On the surface, Don Quixote is a straightforward tale of Alonso Quixano, who has gone mad but is determined to protect the idea of chivalry. He sets upon a quest hoping he can demonstrate that an honorable man is obligated to stand against injustice and protect the weak. As a literary device Cervantes creates the character Sancho Panza, a poor farmer persuaded to accompany Quixote and act as his squire. Sancho has as a keen rhetorical wit and through the expression of his doubts, enables Quixote to expound on the honor and worthiness of his pursuits. Cervantes’ work had such an impact that today’s vocabulary uses references from the novel, including “quixotic” to denote something extremely idealistic, impractical, and unrealistic. “Tilting at windmills” (at one point in the story Quixote hallucinated windmills as giants to be defeated through joust), is a popular phrase to describe taking on tasks that cannot be won.

This barley twist-leg inlay chest is an homage to Cervantes, and upon closer examination, scenes from Don Quixote can be seen in the panels.

The novel is actually two books.

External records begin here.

(** When the steps of the driver succeed, the verified components cover the
    installation and the customer is still entitled, [resumeMovement] moves a paused
    movement to completion in six turns: the customer is at the destination with
    the next generation, is no longer held, and the controller's lock is free. *)
Theorem resumeMovement_completes (session : nat) (id : string) (driver : MovementDriver)
    (fenced copied verified observed : evidence) (d : Directory) (m : Movement) (e : Environment)
    (value : json) (values : list json)
    (Hdriver : driver_succeeds driver fenced copied verified observed)
    (Hm : movements d !! id = Some m) (Hpaused : mv_phase m = Paused)
    (Hlock : controllers d !! id = None)
    (He : environments d !! mv_environment_id m = Some e)
    (Hplaced : placed e = (mv_source_runtime_id m, mv_source_generation m, Some id))
    (Hentitled : en_desired_state e = DesiredReady)
    (Hevidence : verified !! "verifiedComponents" = Some (JArray (value :: values)))
    (Hcovers : coverage (value :: values) (required_components (mv_environment_id m) d) = Ok tt)
    (Hvalid : entries_valid (value :: values)) :
  exists d' m', resumeMovement session id driver false 6 d = (d', Ok (Some m')) /\
    movements d' !! id = Some m' /\ mv_phase m' = Completed /\ movement_input m' = movement_input m /\
    environments d' !! mv_environment_id m =
      Some (env_placed (mv_destination_runtime_id m) (mv_destination_generation m) e) /\
    controllers d' !! id = None.
Proof.
  set (d0 := set_controllers (<[id := session]> (controllers d)) d).
  assert (at_phase session id d0 m) as Hat.
  { split; [done|]. cbn. rewrite lookup_insert_eq, He. by split. }
  destruct (turns_to_verified session id driver _ _ _ _ 3 d0 m Hdriver Hat Hpaused)
    as (d3 & m3 & Ht & Hat3 & Hp3 & Hin & Hev3 & E3 & C3).
  unfold movement_input in Hin. injection Hin as I1 I2 I3 I4 I5 I6 I7 I8. placed_eq Hplaced.
  assert (environments d3 !! mv_environment_id m3 = Some e) as He3 by (by rewrite E3, I1).
  destruct (activate_ok id d3 m3 e value values) as [d4 Ha].
  { apply Hat3. } { done. }
  { unfold publishable. destruct Hat3 as (Hm3 & _). rewrite Hm3. cbn. rewrite Hp3, !bool_decide_true by congruence.
    rewrite andb_true_r, andb_true_l. rewrite andb_true_r. apply Z.eqb_eq. congruence. }
  { rewrite Hev3. by apply lookup_union_Some_l. }
  { unfold required_components in *. by rewrite C3, I1. }
  { done. }
  pose proof (turn_activate _ _ _ _ _ _ _ Hdriver _ _ _ Hat3 Hp3 Ha) as T4.
  destruct (activate_spec _ _ _ _ Ha) as (row & e' & Hact).
  pose proof (act_row _ _ _ _ _ _ Hact) as Hrow. destruct Hat3 as (Hm3 & Hc3 & _).
  assert (row = m3) as -> by congruence.
  assert (e' = e) as -> by (pose proof (act_environment _ _ _ _ _ _ Hact); congruence).
  set (m4 := mv_moved Activated ∅ (mv_last_error m3) m3).
  assert (environments d4 !! mv_environment_id m3 =
    Some (env_placed (mv_destination_runtime_id m3) (mv_destination_generation m3) e)) as He4.
  { by rewrite (act_environments _ _ _ _ _ _ Hact), lookup_insert_eq. }
  assert (at_phase session id d4 m4) as Hat4.
  { split; [by rewrite (act_movements _ _ _ _ _ _ Hact), lookup_insert_eq|].
    split; [by rewrite (act_controllers _ _ _ _ _ _ Hact)|]. cbn. by rewrite He4. }
  pose proof (turn_step _ _ _ _ _ _ _ Hdriver _ _ Hat4) as T5. cbn [mv_phase mv_moved m4] in T5.
  destruct (advance_accepts session id Activated Completed observed d4 m4 Hat4 eq_refl eq_refl) as [_ Hat5].
  set (d5 := update_movement id _ d4) in *. set (m5 := mv_moved Completed observed None m4) in *.
  pose proof (turn_step _ _ _ _ _ _ _ Hdriver _ _ Hat5) as T6. cbn [mv_phase mv_moved m5] in T6.
  exists (set_controllers (delete id (controllers d5)) d5), m5. split.
  { unfold resumeMovement, exclusive. rewrite Hlock. fold d0.
    change (mbind (fun _ => turns session id driver 6) (mret tt) d0) with (turns session id driver (3 + 3) d0).
    rewrite Ht, (turns_S _ _ _ _ _ _ T4), (turns_S _ _ _ _ _ _ T5). cbn [turns].
    unfold mbind at 1, program_bind at 1. rewrite T6. cbn [mret program_ret].
    destruct Hat5 as (_ & Hc5 & _). by rewrite Hc5, bool_decide_true. }
  split; [apply Hat5|]. split; [done|]. split; [unfold movement_input; cbn; congruence|].
  split; [cbn; rewrite <- I1, He4; congruence|]. cbn. apply lookup_delete_eq.
Qed.

Lemma resumeMovement_completes_witness :
  exists d' m', resumeMovement 7 "move-1" demo_driver false 6 Demo.begun_ = (d', Ok (Some m')) /\
    movements d' !! "move-1" = Some m' /\ mv_phase m' = Completed /\
    movement_input m' = movement_input (Demo.movement Demo.begun_) /\
    environments d' !! Demo.customer = Some (env_placed "second" 2 (Demo.environment Demo.begun_)) /\
    controllers d' !! "move-1" = None.
Proof.
  apply (resumeMovement_completes 7 "move-1" demo_driver ∅ ∅ Demo.verification ∅ Demo.begun_
           (Demo.movement Demo.begun_) (Demo.environment Demo.begun_)
           (Demo.verified_entry {| cat_componentRef := artifacts_ref; cat_targetSchemaVersion := 3;
              cat_migrationSetDigest := "d0f56d78fac8732d7340caf4079d7d63616e4a1599c56cddbe821326569cf72f" |})
           (Demo.verified_entry <$> tail customerComponentCatalog)).
  - split; try exact I; intros m d; reflexivity.
  - vm_compute. reflexivity.
  - vm_compute. reflexivity.
  - vm_compute. reflexivity.
  - vm_compute. reflexivity.
  - vm_compute. reflexivity.
  - vm_compute. reflexivity.
  - vm_compute. reflexivity.
  - vm_compute. reflexivity.
  - unfold entries_valid. repeat apply List.Forall_cons; try apply List.Forall_nil;
      (eexists; split; [vm_compute; reflexivity|vm_compute; reflexivity]).
Defined.
(** [new Set(folded(text).split(' ').filter((token) => token.length >= 2))]. *)
Definition token_set (text : string) : list (list Z) :=
  dedup (List.filter (fun t => 2 <=? Z.of_nat (length t)) (split_spaces (folded (Some text)))).

(** A quotient of two sizes, kept as a fraction. *)
Definition tokenOverlap (left right : string) : Z * Z :=
  let leftTokens := token_set left in
  let rightTokens := token_set right in
  if bool_decide (leftTokens = []) || bool_decide (rightTokens = []) then (0, 1)
  else
    let shared := List.filter (includes rightTokens) leftTokens in
    (Z.of_nat (length shared), Z.max (Z.of_nat (length leftTokens)) (Z.of_nat (length rightTokens))).

(** [overlap >= 0.5]. *)
Definition at_least_half (overlap : Z * Z) : bool := overlap.2 <=? 2 * overlap.1.

Definition same_currency (currency : option string) (openItem : OpenItem) : option string :=
  c ← currency;
  if bool_decide (toUpperCase c = toUpperCase (oi_currency openItem)) then Some c else None.

Definition amount_candidate (openItem : OpenItem) (basis : AmountBasis) (amount : option Z)
    (currency : option string) : list AmountMatch :=
  match amount, same_currency currency openItem with
  | Some a, Some c =>
      [{| am_basis := basis; am_amount := a; am_currency := c;
          am_distance := Z.abs (Z.abs a - Z.abs (oi_grossMinor openItem)) |}]
  | _, _ => []
  end.

Definition amountComparison (openItem : OpenItem) (transaction : StatementTransaction) : option AmountMatch :=
  let candidates :=
    amount_candidate openItem Account (st_amountMinor transaction) (st_currency transaction) ++
    amount_candidate openItem Original (st_originalAmountMinor transaction)
      (st_originalCurrency transaction) in
  head (js_sort
    (fun left right => or_else (am_distance left - am_distance right)
       (if bool_decide (am_basis left = Account) then -1 else 1))
    candidates).

Definition signComparison (direction : Direction) (amountMinor : option Z) : SignMatch :=
  match direction, amountMinor with
  | UnknownDirection, _ | _, None => SignUnknown
  | Payable, Some a =>
      if a =? 0 then SignUnknown else if a <? 0 then SignMatches else SignConflicts
  | Receivable, Some a =>
      if a =? 0 then SignUnknown else if 0 <? a then SignMatches else SignConflicts
  end.

(** [if (condition) blockers.push(name)]. *)
Definition push_if (condition : bool) (name : string) : list string := if condition then [name] else [].

Definition rejectBlockers (openItem : OpenItem) (transaction : StatementTransaction)
    (amountDistanceMinor : option Z) (strongReferenceMatch : bool) (signMatch : SignMatch) : list string :=
  push_if (bool_decide (oi_validationStatus openItem <> Consistent)) "open-item-not-validated" ++
  push_if (bool_decide (st_statementValidationStatus transaction <> Consistent)) "statement-not-validated" ++
  push_if (bool_decide (st_statementCoverage transaction <> Verified)) "statement-coverage-unverified" ++
  push_if (bool_decide (oi_direction openItem = UnknownDirection)) "open-item-direction-unknown" ++
  push_if (bool_decide (amountDistanceMinor <> Some 0)) "amount-or-currency-not-exact" ++
  push_if (negb strongReferenceMatch) "invoice-specific-evidence-missing" ++
  push_if (bool_decide (signMatch <> SignMatches)) "transaction-sign-not-confirmed".

(** ** The score *)

(** A number in binary64, and [Math.round], which rounds halves up. *)
Definition binary64 (n : Z) : spec_float := binary_normalize 53 1024 n 0 false.
Definition hundredths_2 : spec_float := S754_finite false 5764607523034235 (-58).
Definition js_round (x : spec_float) : Z :=
  match x with
  | S754_finite s m e =>
      let m := if s then Zneg m else Zpos m in
      if 0 <=? e then m * 2 ^ e else (2 * m + 2 ^ (- e)) / 2 ^ (1 - e)
  | _ => 0
  end.

(** [Math.max(100, Math.round(Math.abs(openItem.amountDueMinor) * 0.02))]. *)
Definition allowance (openItem : OpenItem) : Z :=
  Z.max 100 (js_round (SFmul 53 1024 (binary64 (Z.abs (oi_amountDueMinor openItem))) hundredths_2)).

Definition distance_score (distance allowance : Z) : Z :=
  Z.max 0 (2500 - js_round (SFmul 53 1024 (SFdiv 53 1024 (binary64 distance) (binary64 allowance))
                                  (binary64 2500))).

Definition amount_score (openItem : OpenItem) (amount : option AmountMatch) : Z * list string :=
  match amount with
  | None => (0, [])
  | Some am =>
      if am_distance am =? 0 then (4000, ["exact-" +:+ basis_text (am_basis am) +:+ "-amount"])
      else (distance_score (am_distance am) (allowance openItem),
            [basis_text (am_basis am) +:+ "-amount-distance:" +:+ pretty (am_distance am)])
  end.

Definition counterparty_score (m : CounterpartyMatch) : Z * list string :=
  match m with
  | ExactCounterparty => (1000, ["exact-counterparty"])
  | TokenOverlap => (600, ["counterparty-token-overlap"])
  | NoCounterparty => (0, [])
  end.

Definition nearest_date (issue due : option Z) : option Z :=
  match issue, due with Some a, Some b => Some (Z.min a b) | Some a, None => Some a | None, d => d end.

Definition date_score (nearest : option Z) : Z * list string :=
  match nearest with
  | Some d => (Z.max 0 (750 - d * 25), ["date-distance:" +:+ pretty d])
  | None => (0, [])
  end.

(** [rankScore] before it is capped, with the reasons. *)
Definition score (openItem : OpenItem) (amount : option AmountMatch) (reference iban : bool)
    (counterparty : CounterpartyMatch) (nearest : option Z) (sign : SignMatch) : Z * list string :=
  let (s1, r1) := amount_score openItem amount in
  let (s2, r2) := if reference then (2500, ["exact-reference"]) else (0, []) in
  let (s3, r3) := if iban then (1500, ["counterparty-iban"]) else (0, []) in
  let (s4, r4) := counterparty_score counterparty in
  let (s5, r5) := date_score nearest in
  let sum := s1 + s2 + s3 + s4 + s5 in
  let (total, r6) :=
    match sign with
    | SignMatches => (sum + 250, ["expected-sign"])
    | SignConflicts => (Z.max 0 (sum - 2000), ["conflicting-sign"])
    | SignUnknown => (sum, [])
    end in
  (total, r1 ++ r2 ++ r3 ++ r4 ++ r5 ++ r6).

(** ** The ranker *)

(** [value ? [value] : []] of the parts a purpose is joined from. *)
Definition purpose (transaction : StatementTransaction) : string :=
  join " " (omap truthy
    [st_title transaction; st_description transaction; st_providerTransactionId transaction]).

(** Is a number too specific to occur by chance? *)
Definition sufficientlySpecific (normalized : list Z) : bool :=
  (6 <=? Z.of_nat (length normalized)) ||
  (4 <=? Z.of_nat (length normalized)) && existsb (between 97 122) normalized &&
  existsb is_digit_point normalized.

Definition strong_reference (openItem : OpenItem) (transaction : StatementTransaction) : bool :=
  let reference := oi_invoiceNumber openItem in
  sufficientlySpecific (compact (Some reference)) && referenceMatches reference (purpose transaction).

Definition iban_match (openItem : OpenItem) (transaction : StatementTransaction) : bool :=
  existsb (fun iban => negb (bool_decide (compact (Some iban) = [])) &&
                       bool_decide (compact (Some iban) = compact (st_counterpartyIban transaction)))
    (oi_supplierIbans openItem).

Definition counterparty_match (openItem : OpenItem) (transaction : StatementTransaction) : CounterpartyMatch :=
  let supplier := compact (Some (oi_supplierName openItem)) in
  if negb (bool_decide (supplier = [])) &&
     bool_decide (supplier = compact (st_counterpartyName transaction))
  then ExactCounterparty
  else if at_least_half
            (tokenOverlap (oi_supplierName openItem) (default "" (st_counterpartyName transaction)))
  then TokenOverlap else NoCounterparty.

Definition contradictory_sign (transaction : StatementTransaction) : bool :=
  match st_originalAmountMinor transaction, st_amountMinor transaction with
  | Some o, Some a => negb (Z.sgn o =? Z.sgn a)
  | _, _ => false
  end.

(** The candidate of one group: its representative and the index of it, the size
    of the group, and whether its observations conflict. *)
Definition assess (openItem : OpenItem) (transaction : StatementTransaction) (index : nat)
    (count : Z) (conflict : bool) : ReconciliationMatchCandidate :=
  let amount := amountComparison openItem transaction in
  let reference := existsb (fun r => referenceMatches r (purpose transaction)) (oi_references openItem) in
  let iban := iban_match openItem transaction in
  let counterparty := counterparty_match openItem transaction in
  let issue := dateDistance (oi_issueDate openItem) (st_bookingDate transaction) in
  let due := dateDistance (oi_dueDate openItem) (st_bookingDate transaction) in
  let sign := signComparison (oi_direction openItem) (st_amountMinor transaction) in
  let blockers :=
    rejectBlockers openItem transaction (am_distance <$> amount)
      (strong_reference openItem transaction) sign ++
    push_if conflict "conflicting-provider-observations" ++
    push_if (contradictory_sign transaction) "contradictory-fx-sign" in
  let (rankScore, reasons) := score openItem amount reference iban counterparty (nearest_date issue due) sign in
  {| rc_openItemBusinessKey := oi_businessKey openItem;
     rc_transactionDedupKey := st_dedupKey transaction;
     rc_transactionInputOrdinal := index;
     rc_rank := 0;
     rc_rankScore := Z.min 10000 rankScore;
     rc_amount := amount;
     rc_issueDateDistanceDays := issue;
     rc_dueDateDistanceDays := due;
     rc_referenceMatch := reference;
     rc_counterpartyMatch := counterparty;
     rc_ibanMatch := iban;
     rc_signMatch := sign;
     rc_duplicateCount := count;
     rc_reasons := reasons;
     rc_blockers := blockers;
     rc_pairEligible := bool_decide (blockers = []);
     rc_recommendation := if bool_decide (blockers = []) then EligibleForAssignment else Review |}.
Lemma List_filter_sublist {A} (p : A -> bool) l : sublist (List.filter p l) l.
Proof. induction l as [|x l IH]; cbn; [constructor|]. destruct (p x); by constructor. Qed.

(** narrowing changes no assessment. Whatever the transactions, the shortlist of
    an invoice holds at most 64 of them; every candidate of the shortlist has a
    comparable amount, and is a candidate of all transactions, with the same
    score, blockers, eligibility and duplicates: only its index and its rank may
    differ. And unless the shortlist says that it was truncated, no candidate
    with a comparable amount is missing. *)
Theorem shortlist_keeps_assessments invoice source :
  provider_keys (ra_payload <$> source) ->
  let all := rankInvoiceTransactions invoice (ra_payload <$> source) in
  exists transactions truncated,
    shortlist invoice source = Ok (transactions, truncated) /\
    length transactions <= 64 /\
    let narrowed := rankInvoiceTransactions invoice (ra_payload <$> transactions) in
    (forall c, c ∈ narrowed -> is_Some (rc_amount c) /\ exists d, d ∈ all /\ anonymous c = anonymous d) /\
    (truncated = false -> forall d, d ∈ all -> is_Some (rc_amount d) ->
      exists c, c ∈ narrowed /\ anonymous c = anonymous d).
Proof.
  intros Hkeys all. set (txs := ra_payload <$> source) in *. unfold shortlist. fold txs. fold all.
  set (ranked := List.filter _ all).
  assert (forall c, c ∈ ranked <-> c ∈ all /\ is_Some (rc_amount c)) as Hranked.
  { intros c. unfold ranked. by rewrite list_elem_of_In, filter_In, bool_decide_eq_true, <- list_elem_of_In. }
  destruct (select_spec source ranked [] false) as (chosen & ts & tr & E & Hsub & Hpay & Hlen & Htr).
  { apply Forall_forall. intros c [(t & Ht & _)%ranked_for _]%Hranked. by exists t. }
  { cbn. lia. }
  exists ts, tr. split; [done|]. split; [done|]. cbn in Hpay. fold txs in Hpay. rewrite Hpay.
  assert (forall c, c ∈ chosen -> c ∈ ranked) as Hchosen by (intros; by eapply elem_of_sublist).
  assert (forall c, c ∈ chosen -> exists t, txs !! rc_transactionInputOrdinal c = Some t) as Hin.
  { intros c [(t & Ht & _)%ranked_for _]%Hchosen%Hranked. by exists t. }
  assert (NoDup (candidate_group txs <$> chosen)) as Hd.
  { eapply sublist_NoDup; [apply (ranking_groups invoice txs)|].
    apply sublist_fmap. transitivity ranked; [done|apply List_filter_sublist]. }
  split.
  - intros c Hc. apply ranked_for in Hc as (t & Ht & Hrep & Ha).
    destruct (selected_group txs chosen Hkeys Hin Hd _ _ Hrep) as (d & Hdc & Hm).
    destruct (proj1 (Hranked d) (Hchosen d Hdc)) as [Hall Hamount].
    destruct (ranked_for _ _ _ Hall) as (u & Hu & Hrep' & Ha').
    assert (anonymous c = anonymous d) as Heq.
    { rewrite Ha, Ha'. apply candidate_of_snd; [done|].
      pose proof (representative_snd _ _ Hm) as Hs. rewrite Hrep, Hrep' in Hs. by injection Hs. }
    split; [|by exists d]. change (rc_amount c) with (rc_amount (anonymous c)). by rewrite Heq.
  - intros Ht d Hall Hamount. rewrite <- (Htr Ht) in Hranked.
    assert (d ∈ chosen) as Hdc by by apply Hranked.
    destruct (ranked_for _ _ _ Hall) as (u & Hu & Hrep & Ha).
    destruct (chosen_group txs chosen Hkeys Hin Hd d u Hdc Hu) as [group Hm].
    destruct (same_group invoice _ _ _ _ _ Hrep Hm) as (c & Hc & Hca).
    exists c. split; [done|]. by rewrite Ha, Hca.
Qed.

(** ** Reading *)

Section Reading.
Context {A : Type} (query : list Query -> Query -> result (@Page A)).

(** What has been read so far is of one type, without repetition. *)
Definition occurrences (typeKey : string) (artifacts : list (ReconciliationArtifact A)) : Prop :=
  NoDup (ra_artifactId <$> artifacts) /\ Forall (fun a => ra_typeKey a = typeKey) artifacts.

Lemma add_page_spec typeKey artifacts items artifacts' :
  occurrences typeKey artifacts -> add_page typeKey artifacts items = Ok artifacts' ->
  artifacts' = artifacts ++ items /\ occurrences typeKey artifacts'.
Proof.
  revert artifacts. induction items as [|a items IH]; intros artifacts [Hnd Hty].
  - intros [= <-]. by rewrite app_nil_r.
  - cbn [add_page]. unfold throw_if. case_match eqn:E; [done|]. cbn. intros Hadd.
    bools. unfold includes in *. bools. apply String.eqb_eq in H.
    destruct (IH (artifacts ++ [a])) as [-> Hocc]; [|done|split; [by rewrite <- app_assoc|done]].
    split.
    + rewrite fmap_app. apply NoDup_app. split_and!; [done| |apply NoDup_singleton].
      intros x Hx ->%list_elem_of_singleton. done.
    + apply Forall_app. split; [done|]. by repeat constructor.
Qed.

Lemma read_pages_spec fuel log typeKey snapshotSequence after artifacts :
  occurrences typeKey artifacts ->
  (Z.of_nat (length artifacts) <= 100000)%Z -> (100002 <= Z.of_nat fuel + Z.of_nat (length artifacts))%Z ->
  exists r log', read_pages query fuel log typeKey snapshotSequence after artifacts = Some (r, log') /\
    forall seq all, r = Ok (seq, all) ->
      occurrences typeKey all /\ (forall s, snapshotSequence = Some s -> seq = s).
Proof.
  revert log snapshotSequence after artifacts.
  induction fuel as [|fuel IH]; intros log snap after artifacts Hocc Hlen Hfuel; [lia|].
  cbn [read_pages]. destruct (query log _) as [page|e]; [|by eexists _, _].
  set (log' := log ++ _). case_match eqn:Es; [by eexists _, _|].
  destruct (add_page typeKey artifacts (pg_items page)) as [artifacts'|e] eqn:Ea; [|by eexists _, _].
  destruct (add_page_spec _ _ _ _ Hocc Ea) as [Eart Hocc'].
  assert (forall s, snap = Some s -> pg_snapshotSequence page = s) as Hsnap.
  { intros s ->. apply negb_false_iff, Z.eqb_eq in Es. by symmetry. }
  destruct (truthy (pg_nextAfter page)) as [next|].
  2: { eexists _, _. split; [done|]. by intros seq all [= <- <-]. }
  match goal with |- context [if ?b then _ else read_pages _ _ _ _ _ _ _] => destruct b eqn:Eb end;
    [by eexists _, _|].
  bools.
  assert (length artifacts < length artifacts').
  { rewrite Eart, length_app. destruct (pg_items page); [done|]. cbn. lia. }
  destruct (IH log' (Some (pg_snapshotSequence page)) (Some next) artifacts') as (r & log'' & E & Hr);
    [done|lia|lia|].
  exists r, log''. split; [done|]. intros seq all Hok. destruct (Hr seq all Hok) as [Hall Hseq].
  split; [done|]. intros s Hs. rewrite <- (Hsnap s Hs). by apply Hseq.
Qed.

(** reading ends with one snapshot. Whatever the gateway answers, the loop of
    [readType] returns or throws; and what it returns has the asked type, no
    occurrence twice, and belongs to the asked snapshot. *)
Theorem readType_ends log typeKey snapshotSequence :
  exists r log', readType query log typeKey snapshotSequence = Some (r, log') /\
    forall seq artifacts, r = Ok (seq, artifacts) ->
      NoDup (ra_artifactId <$> artifacts) /\
      Forall (fun a => ra_typeKey a = typeKey) artifacts /\
      (forall s, snapshotSequence = Some s -> seq = s).
Proof.
  destruct (read_pages_spec READ_FUEL log typeKey snapshotSequence None []) as (r & log' & E & Hr).
  - split; constructor.
  - cbn. lia.
  - unfold READ_FUEL. rewrite Z2Nat.id by lia. cbn. lia.
  - exists r, log'. split; [done|]. intros seq all Hok. by destruct (Hr seq all Hok) as [[? ?] ?].
Qed.
End Reading.

Module Narrowed.
Definition source : list transaction_artifact :=
  imap (fun i t => {| ra_artifactId := pretty i; ra_typeKey := "banking.transaction"; ra_payload := t |})
    Sample.transactions.
End Narrowed.

Lemma shortlist_keeps_assessments_witness :
  exists transactions truncated,
    shortlist Sample.invoice Narrowed.source = Ok (transactions, truncated) /\ length transactions <= 64.
Proof.
  destruct (shortlist_keeps_assessments Sample.invoice Narrowed.source) as (ts & tr & E & Hlen & _).
  - intros t Ht. apply list_elem_of_In in Ht. cbn in Ht. destruct Ht as [<-|[<-|[<-|[]]]]; done.
  - exists ts, tr. split; [exact E|exact Hlen].
Defined.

The first part was published in 1605 and mentioned a forthcoming volume. That prompted a charlatan to pen a follow up edition and claim to be Cervantes. But the great writer came out with the second book in 1615 and cemented his reputation as Spain’s greatest writer.

This piece in the center of the room served for what might have been a barber’s chair back in Cervantes’ day.

Cervantes died in April 1616 in Madrid, having never returned to Alcala de Henares. Nevertheless, the city celebrates him as their most famous son, where the family home is preserved and statutes to honor him are found in the city.

A world traveler waves to the crowd, just as Cervantes does, while faithful companion Sancho Panza keeps his distance.

At the time of his birth, absolutely no one would have or could have predicted that Miguel Cervantes would become one of the greatest writers of all time. But through determination and a willingness to embark upon his own quixotic adventure and tilt at the windmills in front of him, Cervantes demonstrated how well he drew from the wellspring of knowledge.